Stored items from a collection:
- - - - -
Lemma shielded_backed v v' vtx tx : shielded_after v v' vtx -> (forall t, t ∈ vtx -> ~ conflict tx t.2) -> unproved v tx -> anchored v tx -> unproved v' tx /\ anchored v' tx.
Proof.
  intros [S1 S2 S3] Hc [U1 U2] [A1 A2]; split; split.
  - apply list_relations.list.Forall_forall; intros d Hd; pose proof (proj1 (list_relations.list.Forall_forall _ _) U1 d Hd) as Hu; cbn in Hu.
    destruct (proofs_of v' SPEND (Hash (sp_zkproof d))).1 eqn:E; [| reflexivity]; exfalso; destruct (S1 _ E) as [E' | (t & Ht & Hm)]; [congruence |].
    apply (Hc t Ht); right; exists (ZkSpendProof (Hash (sp_zkproof d))); split; [| exact Hm]; unfold marks; rewrite !elem_of_app; right; left; apply list_elem_of_join; eexists; split; [| apply list_elem_of_fmap_2, Hd]; right; now left.
  - apply list_relations.list.Forall_forall; intros d Hd; pose proof (proj1 (list_relations.list.Forall_forall _ _) U2 d Hd) as Hu; cbn in Hu.
    destruct (proofs_of v' OUTPUT (Hash (od_zkproof d))).1 eqn:E; [| reflexivity]; exfalso; destruct (S2 _ E) as [E' | (t & Ht & Hm)]; [congruence |].
    apply (Hc t Ht); right; exists (ZkOutputProof (Hash (od_zkproof d))); split; [| exact Hm]; unfold marks; rewrite !elem_of_app; right; right; apply list_elem_of_fmap; exists d; auto.
  - exact (joinsplit_trees_mono _ _ (S3 SPROUT) _ _ A1).
  - eapply Forall_impl; [| exact A2]; cbn; intros d [[t1 E1] [t2 E2]]; split; eexists; apply S3; eassumption.
Qed.

Lemma block_backed {E} m vtx v v' l h : pool_ok m -> Forall (known m) vtx -> pool_backed v l m -> block_steps l vtx h -> shielded_after v v' vtx ->
  exists m' conflicts, removeForBlock (E := E) m vtx [] = Ok (m', conflicts) /\ pool_ok m' /\
    (forall t, t ∈ vtx -> ~ present m' t.1 /\ forall t', has m' t' -> ~ conflict t'.2 t.2) /\ pool_backed v' (levels l vtx h) m'.
Proof.
  intros Hok K Hb Hs Ha; destruct (block_ok (E := E) vtx m [] Hok K) as (m' & c & Er & S & N & Sup); pose proof (sh_ok _ _ S) as Hok'.
  assert (Hhas : forall t, has m' t -> has m t) by (intros t; now apply shrunk_has).
  assert (Hfree : forall t, has m' t -> forall t', t' ∈ vtx -> ~ conflict t.2 t'.2) by (intros t Ht t' Ht'; now apply N).
  exists m', c; split; [exact Er |]; split; [exact Hok' |]; split; [exact N |]; split.
  - apply backed_supported; [exact Hok' |]; pose proof (Sup _ (proj1 (backed_supported l m Hok) (bk_inputs _ _ _ Hb))) as Sup'; intros t o Ht Ho.
    destruct (Sup' t o Ht Ho) as [Hr | [Hn Hav]]; [now left | right; split; [exact Hn | now apply block_avail]].
  - intros t Ht; apply block_new; [exact (bk_new _ _ _ Hb t (Hhas t Ht)) |]; intros t' Ht' E'; apply (proj1 (N t' Ht')), (present_has m' _ Hok'); exists t; split; [exact Ht | now symmetry].
  - intros t Ht; apply block_unrevealed; [exact (bk_nullifiers _ _ _ Hb t (Hhas t Ht)) | exact (Hfree t Ht)].
  - intros t Ht; apply (shielded_backed v v' vtx t.2 Ha (Hfree t Ht) (bk_proofs _ _ _ Hb t (Hhas t Ht)) (bk_anchors _ _ _ Hb t (Hhas t Ht))).
  - intros t Ht; apply (shielded_backed v v' vtx t.2 Ha (Hfree t Ht) (bk_proofs _ _ _ Hb t (Hhas t Ht)) (bk_anchors _ _ _ Hb t (Hhas t Ht))).
  - destruct (bk_order _ _ _ Hb) as [rank Hr]; exists rank; intros t o Ht Ho Hp; apply (Hr t o (Hhas t Ht) Ho).
    apply (present_has m' _ Hok') in Hp as (r & Hr' & E'); apply (present_has m _ Hok); exists r; auto.
Qed.

(** C26: the memory pool stays consistent.  Whatever sequence of additions that
    passed the checks against the pool, removals, blocks, reorganisations,
    expirations and prioritisations led to it (all operations but [clear]), the map
    of spent outpoints has exactly the inputs of the pool's transactions other than
    imports, no two transactions of the pool spend one outpoint or share a nullifier
    or a proof, and further removals return, without following a pointer to a
    transaction that is gone (a transaction that is removed, or comes in a block,
    with the id of one in the pool being that one).  The self-check CTxMemPool::check then passes, all of
    its assertions and its loop over the waiting transactions included, when the
    pool could be mined on the coin view: it has no import and no coinbase, none of
    its transactions is among the coins, every input is an output of the pool or an
    unspent coin, mature and unlocked if of a coinbase, the amounts are those that
    CheckTxInputs accepts at the next height, nullifiers and proofs are not in the
    view, anchors are, and no transaction spends what depends on it. *)
Theorem mempool_consistent (m : CTxMemPool) :
  pool_reachable m ->
  (forall o, is_Some (mapNextTx m !! o) <-> exists t, has m t /\ spends t.2 o) /\
  (forall t t', has m t -> has m t' -> conflict t.2 t'.2 -> t = t') /\
  (forall tx rc, known m tx -> exists r, remove (E := unit) m tx [] rc = Ok r) /\
  (forall vtx, Forall (known m) vtx -> exists r, removeForBlock (E := unit) m vtx [] = Ok r) /\
  (forall nCheckFrequency rand (v : view) l s h,
     good v (l :: s) -> level_wf l -> 0 <= h < 2 ^ 31 -> mapBlockIndex_nHeight (GetBestBlock v).1 = Some (h - 1) -> pool_ready v l h m ->
     exists v', check nCheckFrequency rand v m = Ok v' /\ good v' (l :: s)).
Proof.
  intros Hok%reachable_ok; split; [| split; [| split; [| split]]].
  - intros o; rewrite <- (next_spends m o Hok); split; intros [ip Hip]; eauto.
  - intros t t'; now apply pool_conflict_free.
  - intros tx rc K; destruct (remove_ok (E := unit) m tx [] rc Hok K) as (m' & rm & E & _); eauto.
  - intros vtx K; destruct (block_ok (E := unit) vtx m [] Hok K) as (m' & c & E & _); eauto.
  - intros freq rand v l s h Hg Hw Hh Hb Hr; destruct (check_ok icok m Hok v l s h Hh Hr Hg freq rand Hw Hb) as (v' & E & R); exists v'; split; [exact E | exact (rd_good _ _ R _ Hg)].
Qed.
- - - - -
ABOUT THIS EXERCISE:
Report each line above that includes the string "removals".

ANSWER AREA:
    passed the checks against the pool, removals, blocks, reorganisations,
    or a proof, and further removals return, without following a pointer to a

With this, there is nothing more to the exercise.